Instructions for the task
Please report, as a bare number, how many lines below include the string "induction".

Source data
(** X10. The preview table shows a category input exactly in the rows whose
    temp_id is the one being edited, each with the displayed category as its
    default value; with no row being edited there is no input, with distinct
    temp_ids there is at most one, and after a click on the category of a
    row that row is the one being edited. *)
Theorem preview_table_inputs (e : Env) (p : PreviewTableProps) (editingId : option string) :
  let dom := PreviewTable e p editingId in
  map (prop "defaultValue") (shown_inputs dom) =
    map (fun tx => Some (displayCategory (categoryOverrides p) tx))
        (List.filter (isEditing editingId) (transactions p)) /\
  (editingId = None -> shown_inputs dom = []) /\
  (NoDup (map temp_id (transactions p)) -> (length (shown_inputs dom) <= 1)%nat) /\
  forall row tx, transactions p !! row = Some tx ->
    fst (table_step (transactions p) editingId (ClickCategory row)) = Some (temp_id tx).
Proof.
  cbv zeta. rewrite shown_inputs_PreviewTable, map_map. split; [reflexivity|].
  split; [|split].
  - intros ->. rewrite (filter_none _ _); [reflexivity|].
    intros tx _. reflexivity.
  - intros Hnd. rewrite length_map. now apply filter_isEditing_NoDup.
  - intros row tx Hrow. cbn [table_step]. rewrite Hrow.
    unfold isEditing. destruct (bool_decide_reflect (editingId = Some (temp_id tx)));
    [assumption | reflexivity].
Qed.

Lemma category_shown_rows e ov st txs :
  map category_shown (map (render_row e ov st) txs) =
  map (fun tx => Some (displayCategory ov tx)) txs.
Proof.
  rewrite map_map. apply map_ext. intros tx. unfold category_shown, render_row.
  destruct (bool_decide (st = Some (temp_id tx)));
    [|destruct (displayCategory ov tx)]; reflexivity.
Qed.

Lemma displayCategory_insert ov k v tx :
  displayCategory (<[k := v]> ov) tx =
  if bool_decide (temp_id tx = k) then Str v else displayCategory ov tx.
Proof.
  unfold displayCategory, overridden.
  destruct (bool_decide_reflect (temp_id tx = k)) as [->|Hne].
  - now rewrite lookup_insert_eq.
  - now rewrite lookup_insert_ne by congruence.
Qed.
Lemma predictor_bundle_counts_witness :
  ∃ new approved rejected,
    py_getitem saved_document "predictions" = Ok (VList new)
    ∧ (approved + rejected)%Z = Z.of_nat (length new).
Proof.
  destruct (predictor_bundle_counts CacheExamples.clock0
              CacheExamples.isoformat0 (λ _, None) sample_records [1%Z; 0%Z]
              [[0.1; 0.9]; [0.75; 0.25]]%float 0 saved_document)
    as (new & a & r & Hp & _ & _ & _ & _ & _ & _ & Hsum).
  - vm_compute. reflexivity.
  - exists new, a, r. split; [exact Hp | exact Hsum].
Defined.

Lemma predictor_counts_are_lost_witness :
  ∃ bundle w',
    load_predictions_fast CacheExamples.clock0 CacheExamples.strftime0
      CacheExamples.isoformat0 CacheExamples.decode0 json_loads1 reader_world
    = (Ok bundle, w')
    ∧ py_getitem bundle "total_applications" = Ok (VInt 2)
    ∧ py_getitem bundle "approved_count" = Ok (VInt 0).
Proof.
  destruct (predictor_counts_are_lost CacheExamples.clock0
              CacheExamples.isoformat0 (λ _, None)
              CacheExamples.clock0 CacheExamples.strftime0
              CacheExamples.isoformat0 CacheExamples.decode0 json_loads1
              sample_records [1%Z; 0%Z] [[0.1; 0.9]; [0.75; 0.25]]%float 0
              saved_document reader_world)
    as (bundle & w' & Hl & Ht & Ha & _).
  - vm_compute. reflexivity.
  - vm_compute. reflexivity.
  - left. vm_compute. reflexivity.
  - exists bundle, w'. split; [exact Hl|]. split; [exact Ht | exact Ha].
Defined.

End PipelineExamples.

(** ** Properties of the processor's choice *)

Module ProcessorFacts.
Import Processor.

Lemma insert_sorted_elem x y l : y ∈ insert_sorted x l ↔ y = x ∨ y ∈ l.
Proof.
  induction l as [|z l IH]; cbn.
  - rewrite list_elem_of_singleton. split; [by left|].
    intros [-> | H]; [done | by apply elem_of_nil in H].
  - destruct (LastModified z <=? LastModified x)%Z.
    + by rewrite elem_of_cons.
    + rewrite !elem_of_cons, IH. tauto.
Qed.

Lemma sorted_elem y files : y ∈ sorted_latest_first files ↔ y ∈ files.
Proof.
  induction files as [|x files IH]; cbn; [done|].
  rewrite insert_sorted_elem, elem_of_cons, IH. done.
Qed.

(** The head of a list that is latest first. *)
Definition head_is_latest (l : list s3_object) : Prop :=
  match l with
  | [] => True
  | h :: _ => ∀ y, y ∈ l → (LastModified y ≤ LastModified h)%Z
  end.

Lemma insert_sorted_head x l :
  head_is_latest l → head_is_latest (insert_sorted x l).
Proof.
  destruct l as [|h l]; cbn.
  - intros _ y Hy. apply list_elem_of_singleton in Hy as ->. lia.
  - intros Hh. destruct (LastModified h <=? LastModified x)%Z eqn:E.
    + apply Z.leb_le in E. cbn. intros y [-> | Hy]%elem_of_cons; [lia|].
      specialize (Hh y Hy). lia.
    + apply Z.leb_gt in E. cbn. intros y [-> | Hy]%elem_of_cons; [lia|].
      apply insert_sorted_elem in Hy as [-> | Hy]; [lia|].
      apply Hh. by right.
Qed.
---
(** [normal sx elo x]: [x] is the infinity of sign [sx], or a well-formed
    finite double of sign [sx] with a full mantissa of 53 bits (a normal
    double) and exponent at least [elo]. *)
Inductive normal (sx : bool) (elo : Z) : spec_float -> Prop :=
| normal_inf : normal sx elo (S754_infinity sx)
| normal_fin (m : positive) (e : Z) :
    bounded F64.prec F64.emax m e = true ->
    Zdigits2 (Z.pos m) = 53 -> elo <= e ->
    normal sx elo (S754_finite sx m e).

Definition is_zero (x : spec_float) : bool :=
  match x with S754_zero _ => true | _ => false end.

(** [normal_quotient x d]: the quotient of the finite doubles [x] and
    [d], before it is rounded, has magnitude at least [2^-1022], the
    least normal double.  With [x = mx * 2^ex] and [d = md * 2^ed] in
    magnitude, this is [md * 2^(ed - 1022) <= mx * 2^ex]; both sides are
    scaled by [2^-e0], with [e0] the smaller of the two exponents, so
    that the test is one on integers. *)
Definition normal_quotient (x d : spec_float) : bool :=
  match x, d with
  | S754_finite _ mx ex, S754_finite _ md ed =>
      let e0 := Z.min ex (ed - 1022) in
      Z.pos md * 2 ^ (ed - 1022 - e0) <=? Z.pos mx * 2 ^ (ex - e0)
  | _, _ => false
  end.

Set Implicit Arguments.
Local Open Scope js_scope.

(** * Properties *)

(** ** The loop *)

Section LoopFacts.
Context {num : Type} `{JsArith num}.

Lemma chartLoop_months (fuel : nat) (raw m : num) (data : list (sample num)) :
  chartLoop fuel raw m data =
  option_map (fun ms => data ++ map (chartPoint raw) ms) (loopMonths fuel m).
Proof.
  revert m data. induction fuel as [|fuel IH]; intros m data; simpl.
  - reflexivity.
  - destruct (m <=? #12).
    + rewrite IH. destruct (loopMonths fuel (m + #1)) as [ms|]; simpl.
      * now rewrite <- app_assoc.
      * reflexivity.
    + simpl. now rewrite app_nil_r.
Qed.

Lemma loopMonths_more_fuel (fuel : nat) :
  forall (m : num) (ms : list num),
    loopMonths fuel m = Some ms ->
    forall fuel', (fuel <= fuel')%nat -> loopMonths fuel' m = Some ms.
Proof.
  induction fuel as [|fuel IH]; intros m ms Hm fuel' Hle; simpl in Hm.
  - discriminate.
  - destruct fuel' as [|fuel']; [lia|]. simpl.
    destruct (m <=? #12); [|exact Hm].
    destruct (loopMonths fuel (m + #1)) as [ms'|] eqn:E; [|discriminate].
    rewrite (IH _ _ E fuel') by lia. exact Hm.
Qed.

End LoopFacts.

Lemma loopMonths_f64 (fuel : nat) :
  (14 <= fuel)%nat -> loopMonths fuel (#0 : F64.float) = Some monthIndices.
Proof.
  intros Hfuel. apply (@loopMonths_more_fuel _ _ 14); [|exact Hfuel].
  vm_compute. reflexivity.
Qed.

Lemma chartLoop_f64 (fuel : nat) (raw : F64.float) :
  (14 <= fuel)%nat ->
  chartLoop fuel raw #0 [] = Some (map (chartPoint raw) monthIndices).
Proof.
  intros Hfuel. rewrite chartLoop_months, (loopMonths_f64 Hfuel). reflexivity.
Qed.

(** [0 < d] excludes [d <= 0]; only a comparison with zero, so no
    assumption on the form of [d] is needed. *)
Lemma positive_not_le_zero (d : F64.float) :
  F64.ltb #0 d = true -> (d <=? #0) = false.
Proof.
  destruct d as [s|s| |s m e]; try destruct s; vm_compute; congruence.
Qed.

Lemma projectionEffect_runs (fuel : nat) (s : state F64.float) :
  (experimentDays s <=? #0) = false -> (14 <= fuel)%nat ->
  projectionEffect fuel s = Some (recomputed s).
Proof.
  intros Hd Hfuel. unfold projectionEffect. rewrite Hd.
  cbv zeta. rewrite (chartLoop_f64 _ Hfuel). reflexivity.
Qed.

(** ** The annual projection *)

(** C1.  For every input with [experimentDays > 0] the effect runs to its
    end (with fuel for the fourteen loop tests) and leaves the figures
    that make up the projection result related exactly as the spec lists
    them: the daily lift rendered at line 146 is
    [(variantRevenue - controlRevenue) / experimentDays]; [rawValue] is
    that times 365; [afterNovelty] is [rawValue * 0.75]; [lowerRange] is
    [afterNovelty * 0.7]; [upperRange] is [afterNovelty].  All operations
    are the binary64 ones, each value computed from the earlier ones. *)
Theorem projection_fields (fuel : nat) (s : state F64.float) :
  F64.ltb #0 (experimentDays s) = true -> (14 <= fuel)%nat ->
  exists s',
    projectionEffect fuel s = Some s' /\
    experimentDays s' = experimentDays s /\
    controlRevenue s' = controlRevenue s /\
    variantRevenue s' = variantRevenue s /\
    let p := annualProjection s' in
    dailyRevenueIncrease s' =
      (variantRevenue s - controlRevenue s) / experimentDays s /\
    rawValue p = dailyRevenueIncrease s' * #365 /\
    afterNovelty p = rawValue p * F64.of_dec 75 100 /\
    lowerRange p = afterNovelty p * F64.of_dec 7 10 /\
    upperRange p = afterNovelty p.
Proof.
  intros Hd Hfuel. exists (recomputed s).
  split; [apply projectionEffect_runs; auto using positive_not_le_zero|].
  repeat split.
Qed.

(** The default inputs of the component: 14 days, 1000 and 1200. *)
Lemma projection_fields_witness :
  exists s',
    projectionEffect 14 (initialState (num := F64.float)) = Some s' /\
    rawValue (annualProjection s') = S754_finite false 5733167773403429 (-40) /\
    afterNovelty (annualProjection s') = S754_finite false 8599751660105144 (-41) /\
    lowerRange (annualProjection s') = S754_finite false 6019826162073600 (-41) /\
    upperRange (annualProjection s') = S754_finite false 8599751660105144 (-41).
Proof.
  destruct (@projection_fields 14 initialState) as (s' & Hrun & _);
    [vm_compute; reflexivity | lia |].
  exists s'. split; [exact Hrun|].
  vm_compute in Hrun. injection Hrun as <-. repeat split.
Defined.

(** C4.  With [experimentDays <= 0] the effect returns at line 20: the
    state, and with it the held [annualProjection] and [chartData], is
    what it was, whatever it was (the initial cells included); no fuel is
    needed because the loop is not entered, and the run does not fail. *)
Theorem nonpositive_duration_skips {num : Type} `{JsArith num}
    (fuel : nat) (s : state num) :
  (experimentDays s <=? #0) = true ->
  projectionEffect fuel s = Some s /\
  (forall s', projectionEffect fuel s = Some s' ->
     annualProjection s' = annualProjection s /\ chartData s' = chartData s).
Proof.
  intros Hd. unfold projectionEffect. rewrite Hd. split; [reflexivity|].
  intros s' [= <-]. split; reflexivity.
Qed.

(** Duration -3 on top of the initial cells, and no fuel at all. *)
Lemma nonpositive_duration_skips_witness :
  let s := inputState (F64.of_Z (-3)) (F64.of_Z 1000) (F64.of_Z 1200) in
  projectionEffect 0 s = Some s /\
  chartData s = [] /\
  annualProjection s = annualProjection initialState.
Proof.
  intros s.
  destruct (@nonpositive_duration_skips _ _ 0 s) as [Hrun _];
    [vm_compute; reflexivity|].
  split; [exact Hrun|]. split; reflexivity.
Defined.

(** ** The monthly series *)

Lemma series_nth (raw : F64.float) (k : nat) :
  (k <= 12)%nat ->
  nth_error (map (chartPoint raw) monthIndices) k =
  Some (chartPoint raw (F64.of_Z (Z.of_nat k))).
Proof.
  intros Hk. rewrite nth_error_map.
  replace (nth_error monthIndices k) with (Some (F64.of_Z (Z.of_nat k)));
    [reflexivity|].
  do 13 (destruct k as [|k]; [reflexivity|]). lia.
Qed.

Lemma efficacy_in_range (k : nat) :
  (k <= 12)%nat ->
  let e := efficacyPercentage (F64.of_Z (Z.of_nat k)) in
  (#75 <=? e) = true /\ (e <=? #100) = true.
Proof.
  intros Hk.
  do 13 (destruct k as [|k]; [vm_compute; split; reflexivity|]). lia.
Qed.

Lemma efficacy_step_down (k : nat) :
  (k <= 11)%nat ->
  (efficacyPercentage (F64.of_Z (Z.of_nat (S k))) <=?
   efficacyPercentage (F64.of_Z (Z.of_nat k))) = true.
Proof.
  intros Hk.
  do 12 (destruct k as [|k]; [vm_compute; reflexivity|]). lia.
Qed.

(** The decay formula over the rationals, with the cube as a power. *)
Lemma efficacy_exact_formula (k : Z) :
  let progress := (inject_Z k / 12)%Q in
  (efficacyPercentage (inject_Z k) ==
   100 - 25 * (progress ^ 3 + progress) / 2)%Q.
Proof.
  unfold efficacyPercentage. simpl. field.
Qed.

Answer area
4